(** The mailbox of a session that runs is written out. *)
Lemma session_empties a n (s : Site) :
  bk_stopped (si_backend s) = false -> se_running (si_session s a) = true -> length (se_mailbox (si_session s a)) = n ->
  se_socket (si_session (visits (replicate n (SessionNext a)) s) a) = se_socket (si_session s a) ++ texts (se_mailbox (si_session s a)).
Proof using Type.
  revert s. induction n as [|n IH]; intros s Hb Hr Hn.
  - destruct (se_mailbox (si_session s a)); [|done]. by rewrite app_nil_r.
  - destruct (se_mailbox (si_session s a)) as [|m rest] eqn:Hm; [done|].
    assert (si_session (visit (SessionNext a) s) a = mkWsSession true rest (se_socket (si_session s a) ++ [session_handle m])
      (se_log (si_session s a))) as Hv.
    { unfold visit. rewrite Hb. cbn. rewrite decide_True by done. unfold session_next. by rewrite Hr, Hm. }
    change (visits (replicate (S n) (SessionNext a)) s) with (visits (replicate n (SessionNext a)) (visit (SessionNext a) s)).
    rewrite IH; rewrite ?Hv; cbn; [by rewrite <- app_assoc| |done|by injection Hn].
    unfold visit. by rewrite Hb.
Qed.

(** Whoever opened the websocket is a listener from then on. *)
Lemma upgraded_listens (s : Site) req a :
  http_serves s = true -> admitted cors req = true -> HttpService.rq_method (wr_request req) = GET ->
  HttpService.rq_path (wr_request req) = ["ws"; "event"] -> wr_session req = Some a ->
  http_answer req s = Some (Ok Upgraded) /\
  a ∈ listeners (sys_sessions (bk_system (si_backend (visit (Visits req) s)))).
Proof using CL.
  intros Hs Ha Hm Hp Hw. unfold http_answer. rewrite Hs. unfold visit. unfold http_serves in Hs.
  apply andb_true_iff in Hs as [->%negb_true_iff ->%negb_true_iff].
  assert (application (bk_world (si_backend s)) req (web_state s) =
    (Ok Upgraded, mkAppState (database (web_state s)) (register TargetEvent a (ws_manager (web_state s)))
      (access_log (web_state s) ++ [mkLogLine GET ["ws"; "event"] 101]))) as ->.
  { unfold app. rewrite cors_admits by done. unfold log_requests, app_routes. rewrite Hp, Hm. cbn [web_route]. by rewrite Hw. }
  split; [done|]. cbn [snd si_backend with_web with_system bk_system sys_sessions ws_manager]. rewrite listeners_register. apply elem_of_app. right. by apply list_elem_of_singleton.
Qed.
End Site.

:::::

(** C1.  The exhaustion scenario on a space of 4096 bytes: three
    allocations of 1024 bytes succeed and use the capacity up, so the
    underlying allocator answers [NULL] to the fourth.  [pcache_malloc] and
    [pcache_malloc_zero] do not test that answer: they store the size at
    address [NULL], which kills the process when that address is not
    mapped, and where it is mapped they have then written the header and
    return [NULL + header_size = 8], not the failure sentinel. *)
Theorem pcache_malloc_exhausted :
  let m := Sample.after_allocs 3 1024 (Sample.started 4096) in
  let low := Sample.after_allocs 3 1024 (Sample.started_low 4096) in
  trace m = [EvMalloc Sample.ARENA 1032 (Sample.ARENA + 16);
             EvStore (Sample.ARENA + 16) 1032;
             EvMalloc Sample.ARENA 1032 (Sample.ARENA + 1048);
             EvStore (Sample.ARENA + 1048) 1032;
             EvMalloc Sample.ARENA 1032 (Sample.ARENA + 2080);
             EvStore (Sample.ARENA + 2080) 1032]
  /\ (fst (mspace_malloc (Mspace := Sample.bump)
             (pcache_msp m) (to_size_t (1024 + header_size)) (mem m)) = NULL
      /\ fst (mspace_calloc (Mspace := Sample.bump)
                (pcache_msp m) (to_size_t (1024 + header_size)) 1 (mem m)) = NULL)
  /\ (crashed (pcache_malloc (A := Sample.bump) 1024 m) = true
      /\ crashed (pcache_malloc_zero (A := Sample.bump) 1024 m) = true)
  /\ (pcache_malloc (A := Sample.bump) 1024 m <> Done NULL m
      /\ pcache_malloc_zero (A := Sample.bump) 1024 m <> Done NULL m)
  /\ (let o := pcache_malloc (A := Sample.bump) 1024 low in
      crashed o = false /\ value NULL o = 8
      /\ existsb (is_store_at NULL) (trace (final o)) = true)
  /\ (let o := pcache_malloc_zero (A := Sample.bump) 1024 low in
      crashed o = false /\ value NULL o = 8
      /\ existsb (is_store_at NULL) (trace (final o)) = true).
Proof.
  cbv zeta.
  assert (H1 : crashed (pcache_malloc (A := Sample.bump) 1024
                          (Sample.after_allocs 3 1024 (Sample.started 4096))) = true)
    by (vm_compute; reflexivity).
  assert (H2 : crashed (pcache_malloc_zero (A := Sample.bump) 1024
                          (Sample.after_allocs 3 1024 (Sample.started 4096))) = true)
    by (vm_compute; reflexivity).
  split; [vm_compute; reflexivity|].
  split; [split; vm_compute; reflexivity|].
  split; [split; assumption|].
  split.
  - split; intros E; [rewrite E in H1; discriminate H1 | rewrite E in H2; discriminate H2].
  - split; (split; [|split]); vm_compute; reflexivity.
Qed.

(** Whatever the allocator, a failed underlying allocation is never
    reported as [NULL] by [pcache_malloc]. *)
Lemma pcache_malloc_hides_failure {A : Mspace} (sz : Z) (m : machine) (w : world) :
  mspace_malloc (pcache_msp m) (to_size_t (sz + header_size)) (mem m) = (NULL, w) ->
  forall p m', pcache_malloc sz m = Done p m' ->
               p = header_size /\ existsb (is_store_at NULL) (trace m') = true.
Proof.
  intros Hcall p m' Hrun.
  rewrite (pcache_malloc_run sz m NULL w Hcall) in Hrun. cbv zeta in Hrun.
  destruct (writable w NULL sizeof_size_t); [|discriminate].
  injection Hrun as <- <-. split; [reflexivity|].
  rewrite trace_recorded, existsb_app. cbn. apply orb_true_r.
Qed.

:::::

Brief
Copy word for word the stretch of entries above from the line that has "(** Whoever opened" through the line that has "(Ok Upgraded, mkAppState", both ends included, and nothing outside it.

Written response
(** Whoever opened the websocket is a listener from then on. *)
Lemma upgraded_listens (s : Site) req a :
  http_serves s = true -> admitted cors req = true -> HttpService.rq_method (wr_request req) = GET ->
  HttpService.rq_path (wr_request req) = ["ws"; "event"] -> wr_session req = Some a ->
  http_answer req s = Some (Ok Upgraded) /\
  a ∈ listeners (sys_sessions (bk_system (si_backend (visit (Visits req) s)))).
Proof using CL.
  intros Hs Ha Hm Hp Hw. unfold http_answer. rewrite Hs. unfold visit. unfold http_serves in Hs.
  apply andb_true_iff in Hs as [->%negb_true_iff ->%negb_true_iff].
  assert (application (bk_world (si_backend s)) req (web_state s) =
    (Ok Upgraded, mkAppState (database (web_state s)) (register TargetEvent a (ws_manager (web_state s)))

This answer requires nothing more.